Sammy bekam ein Medikament verschrieben, ein Antidepressivum. Es dauerte zwar eine Weile, bis es anfing zu wirken, aber nach und nach schien Sammy aus der dunklen Wolke, die ihn umgab, wieder aufzutauchen. Zusätzlich wurden im Haushalt Wohlfühlpheromone eingesetzt, die das Zusammenleben für beide Katzen entspannter machten. Gemeinsam mit Sammys Familie entwickelte der Katzenexperte einen Plan, wie man die Wohnsituation zusätzlich verbessern konnte. Mit seiner Schwester war Sammy sehr eng verbunden gewesen und hatte ihre Nähe toleriert. Mit der neuen Mitbewohnerin sah das anders aus. Er brauchte mehr Raum für sich. Getrennte Futterplätze, eigene Katzentoiletten, Liegeplätze, die nur für ihn erreichbar waren – ein individuelles Katzenmanagement zu Hause ist ein wichtiger Baustein in der Therapie. Zum Glück hatten sich Sammys Besitzer professionelle Hilfe geholt und waren bereit, die Expertentipps umzusetzen, auch wenn das bedeutete, die Wohnung ein bisschen umzugestalten.

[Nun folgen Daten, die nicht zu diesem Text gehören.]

(** C7. With a key configured, the distributor posts exactly one
    payload.  Its text is the fixed opening line followed by the Facebook
    entry and the X (Twitter) entry, so it contains both; it is the same
    for any dictionary with these two entries, whatever its LinkedIn and
    Pinterest entries are.  The payload names the profiles 123, 456 and
    789, asks for the schedule ["now"] and carries no media. *)
Theorem distribute_payload (w : world) (key : str) (content_dict : gmap str str)
    (st : state) :
  SOCIALBU_API_KEY w = Some key → key ≠ [] →
  let p := build_payload key content_dict in
  (∃ message, distribute_content_socialbu w content_dict st
              = (Ok message, after st [CallDistribute content_dict; HttpPost p])) ∧
  content p = lit "Multi-platform content generated by Content Forge Bot:" ++ nl ++ nl
              ++ dict_get content_dict Facebook ++ nl ++ nl
              ++ dict_get content_dict X_Twitter ∧
  (∃ a b, content p = a ++ dict_get content_dict Facebook ++ b) ∧
  (∃ a, content p = a ++ dict_get content_dict X_Twitter) ∧
  (∀ other : gmap str str,
     dict_get other Facebook = dict_get content_dict Facebook →
     dict_get other X_Twitter = dict_get content_dict X_Twitter →
     build_payload key other = p) ∧
  (∀ linkedin pinterest,
     build_payload key (<[LinkedIn := linkedin]> (<[Pinterest := pinterest]> content_dict)) = p) ∧
  api_key p = key ∧
  platform_ids p = [123; 456; 789] ∧
  schedule_time p = lit "now" ∧
  media_urls p = [].
Proof.
  intros Hkey Hne p.
  assert (∀ other : gmap str str,
            dict_get other Facebook = dict_get content_dict Facebook →
            dict_get other X_Twitter = dict_get content_dict X_Twitter →
            build_payload key other = p) as Hsame.
  { intros other HF HX. unfold p, build_payload, consolidated. by rewrite HF, HX. }
  split; [eexists; by apply distribute_with_key|].
  split; [done|].
  split.
  { exists (lit "Multi-platform content generated by Content Forge Bot:" ++ nl ++ nl),
           (nl ++ nl ++ dict_get content_dict X_Twitter).
    unfold p, build_payload, consolidated. cbn [content].
    rewrite <- !app_assoc. reflexivity. }
  split.
  { exists (lit "Multi-platform content generated by Content Forge Bot:" ++ nl ++ nl
            ++ dict_get content_dict Facebook ++ nl ++ nl).
    unfold p, build_payload, consolidated. cbn [content].
    rewrite <- !app_assoc. reflexivity. }
  split; [exact Hsame|].
  split; [|done].
  intros linkedin pinterest.
  apply Hsame; unfold dict_get; f_equal;
    rewrite !lookup_insert_ne; first [reflexivity | by vm_compute].
Qed.

Lemma distribute_payload_witness :
  let w := sample_world widget_page four_sections posted_ok in
  let d : gmap str str :=
    <[Pinterest := lit "D"]> (<[LinkedIn := lit "C"]>
      (<[X_Twitter := lit "B"]> {[Facebook := lit "A"]})) in
  let p := build_payload (lit "secret") d in
  (SOCIALBU_API_KEY w = Some (lit "secret") ∧ lit "secret" ≠ []) ∧
  (∃ message, distribute_content_socialbu w d (with_drafts ∅)
              = (Ok message, after (with_drafts ∅) [CallDistribute d; HttpPost p])) ∧
  content p = lit "Multi-platform content generated by Content Forge Bot:" ++ nl ++ nl
              ++ lit "A" ++ nl ++ nl ++ lit "B" ∧
  build_payload (lit "secret") (<[LinkedIn := lit "other"]> (<[Pinterest := []]> d)) = p.
Proof.
  intros w d p.
  assert (lit "secret" ≠ []) as Hne by (by vm_compute).
  destruct (distribute_payload w (lit "secret") d (with_drafts ∅) eq_refl Hne)
    as (Hrun & Hcontent & _ & _ & _ & Hother & _).
  split; [done|]. split; [exact Hrun|]. split; [exact Hcontent|].
  apply Hother.
Defined.

Lemma json_eq_str_true v s : json_eq_str v s = true ↔ v = JStr s.
Proof.
  destruct v; cbn; try (split; [discriminate|discriminate]).
  rewrite bool_decide_eq_true. split; [by intros ->|by intros [= ->]].
Qed.

(** C8. [distribute_content_socialbu] always returns a message.  Without
    a key (unset or empty) it returns the key-missing message and posts
    nothing.  With a key: a response whose status is ["success"] yields a
    message that contains the post id of its data; a response with any
    other status yields a message that contains its error text; and a
    [RequestException], raised by the post or for the HTTP status, yields
    the network-failure message, which differs from every other message
    of the function. *)
Theorem distribute_reports (w : world) (content_dict : gmap str str) (st : state) :
  (∃ message evs, distribute_content_socialbu w content_dict st = (Ok message, after st evs)) ∧
  (SOCIALBU_API_KEY w = None ∨ SOCIALBU_API_KEY w = Some [] →
   distribute_content_socialbu w content_dict st
   = (Ok key_missing_msg, after st [CallDistribute content_dict])) ∧
  (∀ key, SOCIALBU_API_KEY w = Some key → key ≠ [] →
     let p := build_payload key content_dict in
     (∀ resp ms ds post_id,
        requests_post w p = Ok resp → raise_for_status resp = Ok tt →
        body resp = Ok (JDict ms) →
        members_get ms (lit "status") = Some (JStr (lit "success")) →
        members_get ms (lit "data") = Some (JDict ds) →
        members_get ds (lit "post_id") = Some post_id →
        (distribute_content_socialbu w content_dict st).1
        = Ok (lit "Content successfully distributed via SocialBu! (Post ID: "
              ++ format w post_id ++ lit ").")) ∧
     (∀ resp ms message,
        requests_post w p = Ok resp → raise_for_status resp = Ok tt →
        body resp = Ok (JDict ms) →
        members_get ms (lit "status") ≠ Some (JStr (lit "success")) →
        members_get ms (lit "message") = Some message →
        (distribute_content_socialbu w content_dict st).1
        = Ok (lit "SocialBu API reported an error: " ++ format w message)) ∧
     (∀ e, res_bind (requests_post w p) raise_for_status = Raise (RequestException e) →
        (distribute_content_socialbu w content_dict st).1 = Ok (network_error_msg e))) ∧
  (∀ e x, network_error_msg e ≠ key_missing_msg ∧
          network_error_msg e ≠ distributed_msg x ∧
          network_error_msg e ≠ reported_error_msg x ∧
          network_error_msg e ≠ distribution_error_msg).
Proof.
  split; [eexists _, _; apply distribute_content_socialbu_runs|].
  split.
  { intros Hkey. rewrite distribute_content_socialbu_runs.
    unfold distribute_result, distribute_events. by destruct Hkey as [-> | ->]. }
  split; [|by intros e x; repeat split].
  intros key Hkey Hne p.
  rewrite (distribute_with_key w content_dict key st Hkey Hne). fold p.
  cbn [fst]. split; [|split].
  - intros resp ms ds post_id -> Hst Hbody Hstatus Hdata Hid.
    unfold res_bind at 1, read_response. rewrite Hst, Hbody.
    cbn [res_bind json_get]. rewrite Hstatus, Hdata.
    cbn [from_option id res_bind json_get]. rewrite Hid.
    cbn [from_option id res_bind].
    rewrite (proj2 (json_eq_str_true _ _) eq_refl). reflexivity.
  - intros resp ms message -> Hst Hbody Hstatus Hmsg.
    unfold res_bind at 1, read_response. rewrite Hst, Hbody.
    cbn [res_bind json_get]. rewrite Hmsg. cbn [from_option id].
    destruct (json_eq_str _ _) eqn:E; [|reflexivity].
    apply json_eq_str_true in E.
    destruct (members_get ms (lit "status")) as [v|]; [|discriminate].
    cbn in E. by subst.
  - intros e He. unfold res_bind in *.
    destruct (requests_post w p) as [resp|e']; [|by injection He as ->].
    unfold read_response. by rewrite He.
Qed.

Lemma distribute_reports_witness :
  let d : gmap str str := {[Facebook := lit "A"]} in
  let st := with_drafts ∅ in
  let secret := Some (lit "secret") in
  distribute_content_socialbu (post_world None (Ok (ok_response posted_ok))) d st
  = (Ok key_missing_msg, after st [CallDistribute d]) ∧
  (distribute_content_socialbu (post_world secret (Ok (ok_response posted_ok))) d st).1
  = Ok (lit "Content successfully distributed via SocialBu! (Post ID: 42).") ∧
  (distribute_content_socialbu (post_world secret (Ok (ok_response posted_error))) d st).1
  = Ok (lit "SocialBu API reported an error: bad id") ∧
  (distribute_content_socialbu
     (post_world secret (Raise (RequestException (lit "timed out")))) d st).1
  = Ok (lit "Distribution failed due to network/API error: timed out").
Proof.
  intros d st secret.
  assert (lit "secret" ≠ []) as Hne by (by vm_compute).
  split.
  { destruct (distribute_reports (post_world None (Ok (ok_response posted_ok))) d st)
      as (_ & Hmissing & _).
    apply Hmissing. by left. }
  split.
  { destruct (distribute_reports (post_world secret (Ok (ok_response posted_ok))) d st)
      as (_ & _ & Hkey & _).
    destruct (Hkey (lit "secret") eq_refl Hne) as (Hok & _).
    exact (Hok (ok_response posted_ok) _ _ (JInt 42)
             eq_refl eq_refl eq_refl eq_refl eq_refl eq_refl). }
  split.
  { destruct (distribute_reports (post_world secret (Ok (ok_response posted_error))) d st)
      as (_ & _ & Hkey & _).
    destruct (Hkey (lit "secret") eq_refl Hne) as (_ & Herr & _).
    refine (Herr (ok_response posted_error) _ (JStr (lit "bad id"))
              eq_refl eq_refl eq_refl _ eq_refl).
    by vm_compute. }
  destruct (distribute_reports
              (post_world secret (Raise (RequestException (lit "timed out")))) d st)
    as (_ & _ & Hkey & _).
  destruct (Hkey (lit "secret") eq_refl Hne) as (_ & _ & Hnet).
  exact (Hnet (lit "timed out") eq_refl).
Defined.

(** ** The scraper's clean-up *)

Section Cleanup.

Implicit Types s w r : str.
Implicit Types ws : list str.

Lemma split_go_words w s :
  Forall (λ c, is_space c = false) w → Forall is_word (split_go w s).
Proof.
  revert w. induction s as [|c s IH]; intros w Hw; cbn [split_go].
  - destruct w as [|a w]; [constructor|].
    constructor; [|constructor]. split.
    + intros H. apply (f_equal length) in H. by rewrite length_reverse in H.
    + by apply Forall_reverse.
  - destruct (is_space c) eqn:Hc.
    + destruct w as [|a w]; [by apply IH|].
      constructor; [|by apply IH]. split.
      * intros H. apply (f_equal length) in H. by rewrite length_reverse in H.
      * by apply Forall_reverse.
    + apply IH. by constructor.
Qed.

Lemma split_words s : Forall is_word (split s).
Proof. by apply split_go_words. Qed.

(** Splitting keeps the characters that are not whitespace, in order. *)
Lemma split_go_concat w s :
  concat (split_go w s) = reverse w ++ filter (λ c, is_space c = false) s.
Proof.
  revert w. induction s as [|c s IH]; intros w; cbn [split_go].
  - destruct w; cbn; [done|]. by rewrite !app_nil_r.
  - rewrite filter_cons. destruct (is_space c) eqn:Hc.
    + rewrite decide_False by done.
      destruct w as [|a w]; [by rewrite IH|].
      cbn [concat]. by rewrite IH.
    + rewrite decide_True by done. rewrite IH, reverse_cons, <- app_assoc. done.
Qed.

Lemma single_spaced_word w r :
  Forall (λ c, is_space c = false) w → single_spaced (w ++ r) = single_spaced r.
Proof.
  induction 1 as [|c w Hc _ IH]; [done|].
  cbn [app single_spaced]. by rewrite Hc, IH.
Qed.

Lemma filter_word w :
  Forall (λ c, is_space c = false) w → filter (λ c, is_space c = false) w = w.
Proof.
  induction 1 as [|c w Hc _ IH]; [done|].
  rewrite filter_cons, decide_True by done. by rewrite IH.
Qed.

Was Sammy außerdem half, aus seiner Depression wieder heraus zu kommen, war die Zuneigung und Liebe seiner Besitzer. Aber erst mit den verordneten Medikamenten konnte er diese überhaupt wieder wahr- und annehmen. Dass sie ihn nicht aufgaben und sich so rührend um ihn kümmerten, baute ihn wieder auf. Nach einiger Zeit konnte das Antidepressivum sogar durch ein stimmungsaufhellendes pflanzliches Medikament ersetzt werden.